* Work order *
On every line of the listing, check for "Hsock"; copy the lines that have it.

* The data *
(** What holds of a daemon on its way into service. *)
Record in_order (d : daemon) : Prop := {
  io_ready : db_open d = true -> reached Ready (trace d);
  io_listen : preceded Ready Listening (trace d);
  io_pending : listens d <> [] -> reached Listening (trace d);
  io_started : preceded Listening Started (trace d);
  io_accepting :
    accepting d = true ->
    exists a, server_address d = Some a /\
              In (Daemon, Emit (started a)) (trace d);
  io_accepted : preceded Started Accepted (trace d);
  io_sockets :
    forall p c, sockets d !! p = Some c ->
                In (Conn p, Log Debug "connection accepted" None) (trace d)
}.

Lemma in_order_new (options : config) (s0 : store) :
  in_order (new_daemon options s0).
Proof.
  split; simpl; try discriminate; try congruence;
    try (intros l1 e l2 H; destruct l1; discriminate H);
    try (intros p c H; rewrite lookup_empty in H; discriminate H).
Qed.

Lemma in_order_unmoved (d d' : daemon) :
  unmoved d d' -> in_order d -> in_order d'.
Proof.
  intros [(new & Ht & Hp) _ Hl Ha _ Ho Hacc Hs] [I1 I2 I3 I4 I5 I6 I7].
  split; rewrite ?Ht, ?Hl, ?Ha.
  - intros H. apply reached_app_l, I1, Ho, H.
  - apply preceded_plain; [exact I2 | apply plain_is_not, Hp].
  - intros H. apply reached_app_l, I3, H.
  - apply preceded_plain; [exact I4 | apply plain_is_not, Hp].
  - intros H. destruct (I5 (Hacc H)) as (a & E & Hin).
    exists a. split; [exact E|]. apply in_or_app. left. exact Hin.
  - apply preceded_plain; [exact I6 | apply plain_is_not, Hp].
  - intros p c' H. destruct (Hs _ _ H) as [c Hc].
    apply in_or_app. left. exact (I7 _ _ Hc).
Qed.

Lemma started_reached (a : address) (tr : list entry) :
  In (Daemon, Emit (started a)) tr -> reached Started tr.
Proof.
  intros H. apply List.Exists_exists. exists (Daemon, Emit (started a)).
  split; [exact H | reflexivity].
Qed.

Lemma in_order_step (ev : event) (d : daemon) :
  in_order d -> in_order (step d ev).
Proof.
  intros I. destruct (boring ev) eqn:Hb.
  { exact (in_order_unmoved (@boring_step ev d Hb) I). }
  destruct I as [I1 I2 I3 I4 I5 I6 I7].
  destruct ev; try discriminate; cbn [Server.step].
  - (* Start *)
    unfold start. destruct (db_open d) eqn:Ho; simpl.
    + split; simpl.
      * intros _. apply reached_app_l, I1. reflexivity.
      * apply preceded_app; [exact I2|].
        intros l1 e l2 _ _. apply reached_app_l, I1. reflexivity.
      * intros _. apply reached_app_r. repeat constructor.
      * apply preceded_plain; [exact I4|]. repeat constructor. discriminate.
      * intros H. destruct (I5 H) as (a & E & Hin). exists a.
        split; [exact E|]. apply in_or_app. left. exact Hin.
      * apply preceded_plain; [exact I6|]. repeat constructor. discriminate.
      * intros p c H. apply in_or_app. left. exact (I7 _ _ H).
    + split; simpl; auto. rewrite Ho. discriminate.
  - (* DbReady *)
    unfold db_ready.
    set (d1 := act (set_db_open d true) Daemon
                   [Log Info "Database ready." None]).
    destruct (@fold_start_open payload request response store
                (ready_once d1) (set_ready_once d1 []) eq_refl)
      as (J1 & J2 & J3 & J4 & J5 & J6 & J7).
    assert (Hr : reached Ready (trace d1)).
    { simpl. apply reached_app_r. repeat constructor. }
    assert (Hsock : sockets (fold_left (@start _ _ _ _) (ready_once d1)
                               (set_ready_once d1 [])) = sockets d).
    { rewrite (proj1 (sockets_fold_start _ _)). reflexivity. }
    split; rewrite ?J3, ?J5, ?J6, ?J7, ?Hsock.
    * intros _. apply reached_app_l, Hr.
    * apply preceded_app.
      -- simpl. apply preceded_plain; [exact I2|]. repeat constructor.
         discriminate.
      -- intros l1 e l2 _ _. apply reached_app_l, Hr.
    * simpl. intros H.
      destruct (listens d) as [|x l] eqn:El.
      -- destruct (ready_once d) as [|y r]; [contradiction|].
         apply reached_app_r. simpl. left. reflexivity.
      -- apply reached_app_l, reached_app_l, I3. discriminate.
    * apply preceded_plain; [|apply listens_not; discriminate].
      simpl. apply preceded_plain; [exact I4|]. repeat constructor.
      discriminate.
    * simpl. intros H. destruct (I5 H) as (a & E & Hin). exists a.
      split; [exact E|]. apply in_or_app. left. apply in_or_app. left.
      exact Hin.
    * apply preceded_plain; [|apply listens_not; discriminate].
      simpl. apply preceded_plain; [exact I6|]. repeat constructor.
      discriminate.
    * intros p c H. apply in_or_app. left. simpl. apply in_or_app. left.
      exact (I7 _ _ H).
  - (* Listened *)
    unfold listen_callback.
    destruct (listens d) as [|done rest] eqn:El.
    { split; auto. }
    assert (Hl : reached Listening (trace d)) by (apply I3; discriminate).
    destruct res as [err|a].
    + assert (Hp : forall m, (forall k, m <> Called k) ->
                Forall (fun e => milestone_of e <> Some m)
                (map (pair Daemon)
                   ([Log Error "error starting server" (Some err);
                     Emit (error_signal err)] ++
                    match done with
                    | Some k => [Done k (Some err) None]
                    | None => []
                    end))).
      { intros m Hm. destruct done; simpl;
          repeat (apply List.Forall_cons; [simpl; try discriminate|]);
          try apply List.Forall_nil;
          try (intros H; injection H as <-; exact (Hm _ eq_refl)). }
      split; simpl.
      * intros H. apply reached_app_l, I1, H.
      * apply preceded_plain; [exact I2|]. apply Hp. discriminate.
      * intros _. apply reached_app_l, Hl.
      * apply preceded_plain; [exact I4|]. apply Hp. discriminate.
      * intros H. destruct (I5 H) as (a & E & Hin). exists a.
        split; [exact E|]. apply in_or_app. left. exact Hin.
      * apply preceded_plain; [exact I6|]. apply Hp. discriminate.
      * intros p c H. apply in_or_app. left. exact (I7 _ _ H).
    + assert (Hp : forall m, m <> Started -> (forall k, m <> Called k) ->
                Forall (fun e => milestone_of e <> Some m)
                (map (pair Daemon)
                   ([Log Info "server started" None; Emit (started a)] ++
                    match done with
                    | Some k => [Done k None (Some a)]
                    | None => []
                    end))).
      { intros m Hs Hm. destruct done; simpl;
          repeat (apply List.Forall_cons; [simpl; try discriminate|]);
          try apply List.Forall_nil; try congruence;
          try (intros H; injection H as <-; exact (Hm _ eq_refl)). }
      split; simpl.
      * intros H. apply reached_app_l, I1, H.
      * apply preceded_plain; [exact I2|]. apply Hp; discriminate.
      * intros _. apply reached_app_l, Hl.
      * apply preceded_app; [exact I4|].
        intros l1 e l2 _ _. apply reached_app_l, Hl.
      * intros _. exists a. split; [reflexivity|].
        apply in_or_app. right. simpl. auto.
      * apply preceded_plain; [exact I6|]. apply Hp; discriminate.
      * intros p c H. apply in_or_app. left. exact (I7 _ _ H).
  - (* Accept *)
    destruct (accepting d) eqn:Ha; [|split; auto; rewrite Ha; discriminate].
    destruct (sockets d !! p) eqn:Hp; [split; auto|].
    destruct (I5 eq_refl) as (a & E & Hin).
    unfold _handler. split; simpl.
    + intros H. apply reached_app_l, I1, H.
    + apply preceded_plain; [exact I2|]. repeat constructor. discriminate.
    + intros H. apply reached_app_l, I3, H.
    + apply preceded_plain; [exact I4|]. repeat constructor. discriminate.
    + intros _. exists a. split; [exact E|]. apply in_or_app. left. exact Hin.
    + apply preceded_app; [exact I6|].
      intros l1 e l2 _ _. apply reached_app_l. eapply started_reached, Hin.
    + intros q c H. destruct (decide (p = q)) as [<-|Hne].
      * apply in_or_app. right. simpl. auto.
      * rewrite lookup_insert_ne in H by exact Hne.
        apply in_or_app. left. exact (I7 _ _ H).
Qed.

* Answer area *
    assert (Hsock : sockets (fold_left (@start _ _ _ _) (ready_once d1)
    split; rewrite ?J3, ?J5, ?J6, ?J7, ?Hsock.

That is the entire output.